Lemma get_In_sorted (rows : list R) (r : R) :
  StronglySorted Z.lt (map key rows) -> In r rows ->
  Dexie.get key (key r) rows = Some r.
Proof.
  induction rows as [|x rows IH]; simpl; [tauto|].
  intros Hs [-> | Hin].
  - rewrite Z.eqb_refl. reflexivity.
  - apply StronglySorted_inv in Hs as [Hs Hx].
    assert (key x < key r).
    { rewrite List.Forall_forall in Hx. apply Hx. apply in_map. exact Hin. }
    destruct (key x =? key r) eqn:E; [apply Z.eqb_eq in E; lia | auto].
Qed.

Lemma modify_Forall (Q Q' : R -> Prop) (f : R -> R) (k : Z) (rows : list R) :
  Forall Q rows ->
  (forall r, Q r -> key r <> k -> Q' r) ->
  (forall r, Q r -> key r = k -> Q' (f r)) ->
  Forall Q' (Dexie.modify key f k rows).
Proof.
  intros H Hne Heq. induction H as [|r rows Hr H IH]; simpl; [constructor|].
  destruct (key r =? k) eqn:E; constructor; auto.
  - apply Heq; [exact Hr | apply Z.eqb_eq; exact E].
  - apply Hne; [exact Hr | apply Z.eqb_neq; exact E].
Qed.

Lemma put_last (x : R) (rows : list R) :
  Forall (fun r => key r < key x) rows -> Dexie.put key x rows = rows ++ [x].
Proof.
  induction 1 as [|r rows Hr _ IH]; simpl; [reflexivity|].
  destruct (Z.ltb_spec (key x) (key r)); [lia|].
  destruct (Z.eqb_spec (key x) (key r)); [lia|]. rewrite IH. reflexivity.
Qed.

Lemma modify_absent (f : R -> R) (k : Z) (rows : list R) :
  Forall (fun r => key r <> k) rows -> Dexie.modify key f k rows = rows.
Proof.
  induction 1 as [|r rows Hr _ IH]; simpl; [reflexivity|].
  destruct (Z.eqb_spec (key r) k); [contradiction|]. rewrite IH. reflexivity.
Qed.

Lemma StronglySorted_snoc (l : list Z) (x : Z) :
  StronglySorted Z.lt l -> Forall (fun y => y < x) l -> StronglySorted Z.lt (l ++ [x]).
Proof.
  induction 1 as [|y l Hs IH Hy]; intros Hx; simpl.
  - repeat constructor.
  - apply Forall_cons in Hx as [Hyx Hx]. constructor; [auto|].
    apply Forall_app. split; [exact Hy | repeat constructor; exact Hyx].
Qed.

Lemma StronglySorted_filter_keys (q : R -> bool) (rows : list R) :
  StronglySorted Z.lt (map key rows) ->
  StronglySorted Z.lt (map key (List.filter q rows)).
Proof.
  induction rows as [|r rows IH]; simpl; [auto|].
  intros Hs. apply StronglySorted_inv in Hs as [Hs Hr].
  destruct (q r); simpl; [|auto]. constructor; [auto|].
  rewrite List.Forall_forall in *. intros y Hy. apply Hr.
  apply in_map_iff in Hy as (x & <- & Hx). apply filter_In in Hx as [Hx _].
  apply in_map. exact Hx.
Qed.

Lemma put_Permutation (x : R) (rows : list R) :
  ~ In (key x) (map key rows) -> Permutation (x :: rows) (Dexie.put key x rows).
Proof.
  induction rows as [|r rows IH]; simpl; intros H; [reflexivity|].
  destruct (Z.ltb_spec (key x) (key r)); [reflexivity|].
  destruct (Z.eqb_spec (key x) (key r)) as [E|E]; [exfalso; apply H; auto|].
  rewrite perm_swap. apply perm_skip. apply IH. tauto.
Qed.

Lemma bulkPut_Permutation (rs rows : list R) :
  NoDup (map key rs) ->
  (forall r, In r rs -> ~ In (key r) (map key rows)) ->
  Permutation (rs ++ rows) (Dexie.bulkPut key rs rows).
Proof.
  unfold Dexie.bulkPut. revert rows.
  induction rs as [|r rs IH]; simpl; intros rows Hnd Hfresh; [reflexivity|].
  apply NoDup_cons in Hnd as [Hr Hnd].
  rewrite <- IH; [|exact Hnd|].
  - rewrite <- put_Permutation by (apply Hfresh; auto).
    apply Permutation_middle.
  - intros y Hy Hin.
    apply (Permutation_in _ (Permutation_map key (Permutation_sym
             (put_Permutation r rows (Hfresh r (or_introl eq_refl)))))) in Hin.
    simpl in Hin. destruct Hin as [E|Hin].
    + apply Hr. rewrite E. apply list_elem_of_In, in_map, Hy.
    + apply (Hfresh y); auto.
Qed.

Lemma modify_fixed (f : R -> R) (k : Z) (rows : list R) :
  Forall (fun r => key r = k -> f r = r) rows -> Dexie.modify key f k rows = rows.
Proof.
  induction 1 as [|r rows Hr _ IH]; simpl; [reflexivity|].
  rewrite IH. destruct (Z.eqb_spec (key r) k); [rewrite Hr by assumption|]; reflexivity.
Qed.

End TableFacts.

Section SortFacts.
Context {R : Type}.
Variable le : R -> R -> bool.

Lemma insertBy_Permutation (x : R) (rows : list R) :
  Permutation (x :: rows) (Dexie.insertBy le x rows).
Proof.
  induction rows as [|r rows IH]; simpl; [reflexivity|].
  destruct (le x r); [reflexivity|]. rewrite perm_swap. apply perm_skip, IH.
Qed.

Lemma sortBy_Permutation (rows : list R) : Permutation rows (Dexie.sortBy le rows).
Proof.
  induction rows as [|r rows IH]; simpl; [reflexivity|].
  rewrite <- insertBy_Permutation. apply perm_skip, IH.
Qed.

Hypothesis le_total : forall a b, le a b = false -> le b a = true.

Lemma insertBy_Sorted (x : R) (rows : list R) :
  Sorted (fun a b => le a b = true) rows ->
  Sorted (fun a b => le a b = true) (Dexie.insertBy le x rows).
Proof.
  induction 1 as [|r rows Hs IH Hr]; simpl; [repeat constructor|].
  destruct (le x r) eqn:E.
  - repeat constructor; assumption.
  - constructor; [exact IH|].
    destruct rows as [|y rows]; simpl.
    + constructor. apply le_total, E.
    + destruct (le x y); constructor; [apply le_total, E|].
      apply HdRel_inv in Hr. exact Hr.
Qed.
——————————
_Work order_: Using the listing above, return all lines where the word "induction" occurs.

_Problem solution_:
  induction rows as [|x rows IH]; simpl; [tauto|].
  intros H Hne Heq. induction H as [|r rows Hr H IH]; simpl; [constructor|].
  induction 1 as [|r rows Hr _ IH]; simpl; [reflexivity|].
  induction 1 as [|r rows Hr _ IH]; simpl; [reflexivity|].
  induction 1 as [|y l Hs IH Hy]; intros Hx; simpl.
  induction rows as [|r rows IH]; simpl; [auto|].
  induction rows as [|r rows IH]; simpl; intros H; [reflexivity|].
  induction rs as [|r rs IH]; simpl; intros rows Hnd Hfresh; [reflexivity|].
  induction 1 as [|r rows Hr _ IH]; simpl; [reflexivity|].
  induction rows as [|r rows IH]; simpl; [reflexivity|].
  induction rows as [|r rows IH]; simpl; [reflexivity|].
  induction 1 as [|r rows Hs IH Hr]; simpl; [repeat constructor|].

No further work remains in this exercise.